From the data that follows, copy every line holding the string "names".

[[ Given information open ]]

(** ** Paths *)

(** A scope without a bucket is left out. *)
Definition get_uri (index_name : string) (bucket_name scope_name : option string) : outcome Searchx.Error string :=
  match bucket_name with
  | Some bucket =>
      match scope_name with
      | Some scope => Ok ("api/bucket/" +:+ bucket +:+ "/scope/" +:+ scope +:+ "/index/" +:+ index_name)
      | None => Err (Searchx.new_invalid_argument_error "must specify both or neither scope and bucket names" None)
      end
  | None => Ok ("api/index/" +:+ index_name)
  end.

(** The paths of [get_indexed_documents_count] and [control_request], which begin with a slash. *)
Definition index_action_path (index_name : string) (bucket_name scope_name : option string) (action : string)
    : outcome Searchx.Error string :=
  match scope_name, bucket_name with
  | None, None => Ok ("/api/index/" +:+ index_name +:+ "/" +:+ action)
  | Some scope, Some bucket =>
      Ok ("/api/bucket/" +:+ bucket +:+ "/scope/" +:+ scope +:+ "/index/" +:+ index_name +:+ "/" +:+ action)
  | _, _ => Err (Searchx.new_invalid_argument_error "must specify both or neither of scope and bucket names" None)
  end.

Definition query_path {D V} (opts : SearchQueryOptions D V) : outcome Searchx.Error string :=
  path ← get_uri (SearchQueryOptions.index_name opts) (SearchQueryOptions.bucket_name opts)
           (SearchQueryOptions.scope_name opts);
  Ok (path +:+ "/query").

Record DocumentAnalysis : Type := mkDocumentAnalysis { dan_status : string; dan_analyzed : list Z }.

Definition document_analysis_of (value : SearchJson.DocumentAnalysisJson) : DocumentAnalysis :=
  mkDocumentAnalysis (SearchJson.da_status value) (SearchJson.da_analyzed value).

(** The text of an error of [parse_response_json], which makes no other kind. *)
Definition parse_error_display (e : Mgmtx.Error) : string :=
  match Mgmtx.kind e with Mgmtx.Message msg => msg | _ => "" end.

Section Client.
Context {V D : Type}.
Context (status_display : Z → string) (utf8_error : list Z → option string) (to_rfc3339 : D → string)
  (parse_from_rfc3339 : string → string + D).
(** [serde_json]. *)
Context (from_slice_string : list Z → string + string) (from_slice_value : list Z → string + V)
  (to_vec : gmap string V → string + list Z) (to_vec_ser : Serialized V → string + list Z)
  (from_slice_error_response : list Z → string + SearchJson.ErrorResponse)
  (from_slice_metadata : list Z → string + SearchJson.SearchMetaData)
  (from_slice_row : list Z → string + SearchJson.Row)
  (from_slice_index : list Z → string + SearchIndexResponseJson V)
  (from_slice_indexes : list Z → string + SearchIndexesResponseJson V)
  (from_slice_analysis : list Z → string + SearchJson.DocumentAnalysisJson)
  (from_slice_count : list Z → string + SearchJson.IndexedDocumentsJson).
Context {S : Type} `{HttpClient S}.

Abbreviation Error := Searchx.Error.
Abbreviation call := (io S Error).

Definition search_execute (self : Search) (method : Method) (path content_type : string)
    (on_behalf_of : option OnBehalfOfInfo) (headers : option (list (string * string))) (body : option (list Z))
    : io S HttpxError Response :=
  http_execute (search_new_request self method path content_type on_behalf_of headers body).

(** A request: any other status than 200 is an error, that names [index_name]. *)
Definition search_call {A} (self : Search) (index_name : string) (sent : io S HttpxError Response)
    (result : Response → outcome Error A) : call A :=
  res ← io_map_err (λ e, Searchx.new_http_error e (sx_endpoint self)) sent;
  io_lift
    (if negb (resp_status res =? 200) then
       e ← decode_response_error utf8_error res index_name (sx_endpoint self);
       Err e
     else result res).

[[ Given information closed ]]

**Response for this exercise**
      | None => Err (Searchx.new_invalid_argument_error "must specify both or neither scope and bucket names" None)
  | _, _ => Err (Searchx.new_invalid_argument_error "must specify both or neither of scope and bucket names" None)
(** A request: any other status than 200 is an error, that names [index_name]. *)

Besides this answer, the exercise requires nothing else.